***** EXTRACTED INFORMATION *****

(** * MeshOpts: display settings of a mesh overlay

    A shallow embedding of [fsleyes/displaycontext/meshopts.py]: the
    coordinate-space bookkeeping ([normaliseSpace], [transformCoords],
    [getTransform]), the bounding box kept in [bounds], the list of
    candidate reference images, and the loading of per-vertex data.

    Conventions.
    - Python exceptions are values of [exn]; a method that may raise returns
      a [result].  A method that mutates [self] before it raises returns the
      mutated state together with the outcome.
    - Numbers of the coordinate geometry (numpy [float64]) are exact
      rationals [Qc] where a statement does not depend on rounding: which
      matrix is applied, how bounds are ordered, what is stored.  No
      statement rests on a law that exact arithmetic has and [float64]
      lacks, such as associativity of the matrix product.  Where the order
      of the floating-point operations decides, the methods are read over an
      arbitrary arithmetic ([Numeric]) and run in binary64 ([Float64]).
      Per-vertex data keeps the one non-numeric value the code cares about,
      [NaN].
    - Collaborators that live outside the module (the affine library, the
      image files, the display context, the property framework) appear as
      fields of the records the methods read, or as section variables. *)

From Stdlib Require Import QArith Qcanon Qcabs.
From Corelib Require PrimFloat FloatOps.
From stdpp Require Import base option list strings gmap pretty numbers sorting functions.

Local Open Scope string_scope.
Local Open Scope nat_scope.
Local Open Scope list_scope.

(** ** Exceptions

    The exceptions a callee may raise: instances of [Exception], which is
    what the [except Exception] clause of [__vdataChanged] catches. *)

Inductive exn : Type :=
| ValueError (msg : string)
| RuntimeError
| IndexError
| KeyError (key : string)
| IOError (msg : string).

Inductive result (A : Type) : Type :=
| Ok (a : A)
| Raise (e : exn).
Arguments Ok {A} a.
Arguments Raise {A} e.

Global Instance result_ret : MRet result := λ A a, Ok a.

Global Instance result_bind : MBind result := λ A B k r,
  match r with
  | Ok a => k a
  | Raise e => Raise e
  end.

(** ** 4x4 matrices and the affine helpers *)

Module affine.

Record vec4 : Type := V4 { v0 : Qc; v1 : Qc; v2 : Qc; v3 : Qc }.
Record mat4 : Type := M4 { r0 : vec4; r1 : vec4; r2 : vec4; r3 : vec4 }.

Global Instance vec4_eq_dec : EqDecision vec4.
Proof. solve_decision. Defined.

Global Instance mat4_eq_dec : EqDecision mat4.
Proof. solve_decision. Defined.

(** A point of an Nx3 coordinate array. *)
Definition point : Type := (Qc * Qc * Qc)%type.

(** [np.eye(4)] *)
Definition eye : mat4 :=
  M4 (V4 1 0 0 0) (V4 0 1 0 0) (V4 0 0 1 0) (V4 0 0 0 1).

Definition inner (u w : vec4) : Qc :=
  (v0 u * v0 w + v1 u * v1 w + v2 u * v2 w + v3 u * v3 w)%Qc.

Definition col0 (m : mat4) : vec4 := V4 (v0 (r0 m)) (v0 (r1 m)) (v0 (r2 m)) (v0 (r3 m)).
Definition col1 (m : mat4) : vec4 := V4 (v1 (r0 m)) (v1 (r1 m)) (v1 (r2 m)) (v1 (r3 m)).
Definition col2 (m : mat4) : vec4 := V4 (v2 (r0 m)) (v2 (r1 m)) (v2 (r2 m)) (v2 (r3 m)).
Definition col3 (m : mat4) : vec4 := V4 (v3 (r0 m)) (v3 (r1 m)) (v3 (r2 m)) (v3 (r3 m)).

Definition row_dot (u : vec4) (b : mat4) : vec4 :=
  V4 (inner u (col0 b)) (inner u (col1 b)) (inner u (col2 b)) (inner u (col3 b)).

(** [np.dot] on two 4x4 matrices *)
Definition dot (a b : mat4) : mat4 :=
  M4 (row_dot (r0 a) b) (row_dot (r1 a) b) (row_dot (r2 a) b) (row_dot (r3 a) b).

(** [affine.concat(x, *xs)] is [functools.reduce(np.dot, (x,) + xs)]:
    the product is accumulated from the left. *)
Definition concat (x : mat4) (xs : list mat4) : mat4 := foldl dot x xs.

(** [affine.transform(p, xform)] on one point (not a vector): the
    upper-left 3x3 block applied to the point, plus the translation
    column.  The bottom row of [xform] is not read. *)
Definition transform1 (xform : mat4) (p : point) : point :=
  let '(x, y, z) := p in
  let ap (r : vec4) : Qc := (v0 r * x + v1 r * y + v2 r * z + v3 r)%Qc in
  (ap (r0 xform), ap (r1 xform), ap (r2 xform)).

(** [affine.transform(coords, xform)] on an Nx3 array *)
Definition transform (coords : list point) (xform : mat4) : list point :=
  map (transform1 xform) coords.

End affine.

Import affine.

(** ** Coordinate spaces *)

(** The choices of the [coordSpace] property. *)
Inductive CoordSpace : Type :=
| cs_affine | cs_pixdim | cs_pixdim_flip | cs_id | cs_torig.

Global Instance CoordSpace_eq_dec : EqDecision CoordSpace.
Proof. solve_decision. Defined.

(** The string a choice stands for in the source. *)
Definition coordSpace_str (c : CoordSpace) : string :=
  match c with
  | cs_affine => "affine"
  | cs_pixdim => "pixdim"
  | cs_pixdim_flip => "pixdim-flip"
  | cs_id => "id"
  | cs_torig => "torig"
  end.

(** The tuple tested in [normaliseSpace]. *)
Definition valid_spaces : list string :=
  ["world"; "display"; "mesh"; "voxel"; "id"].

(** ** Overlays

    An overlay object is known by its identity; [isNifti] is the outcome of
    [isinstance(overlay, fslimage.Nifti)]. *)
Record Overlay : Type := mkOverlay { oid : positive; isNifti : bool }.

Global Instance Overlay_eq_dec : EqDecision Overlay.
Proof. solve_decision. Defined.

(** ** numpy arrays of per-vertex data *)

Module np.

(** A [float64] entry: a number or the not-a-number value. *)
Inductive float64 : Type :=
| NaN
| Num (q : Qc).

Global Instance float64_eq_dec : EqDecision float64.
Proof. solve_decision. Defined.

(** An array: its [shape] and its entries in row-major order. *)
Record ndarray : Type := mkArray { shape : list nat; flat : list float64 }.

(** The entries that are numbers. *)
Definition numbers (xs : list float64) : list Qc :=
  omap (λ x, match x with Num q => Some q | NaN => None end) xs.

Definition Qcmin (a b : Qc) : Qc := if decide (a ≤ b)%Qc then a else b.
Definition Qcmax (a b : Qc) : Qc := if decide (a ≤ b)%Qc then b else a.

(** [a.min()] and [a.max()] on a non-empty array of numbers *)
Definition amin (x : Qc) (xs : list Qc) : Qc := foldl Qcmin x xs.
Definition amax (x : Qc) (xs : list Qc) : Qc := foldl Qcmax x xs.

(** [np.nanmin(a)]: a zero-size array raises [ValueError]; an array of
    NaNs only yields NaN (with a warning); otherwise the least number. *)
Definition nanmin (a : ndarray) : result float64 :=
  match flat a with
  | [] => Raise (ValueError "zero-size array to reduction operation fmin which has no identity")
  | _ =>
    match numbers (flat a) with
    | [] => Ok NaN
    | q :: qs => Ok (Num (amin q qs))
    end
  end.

*****

EXERCISE – For the records above, state the count of lines where "vertex" appears, without any other text.

REPLY TO THE TASK – 3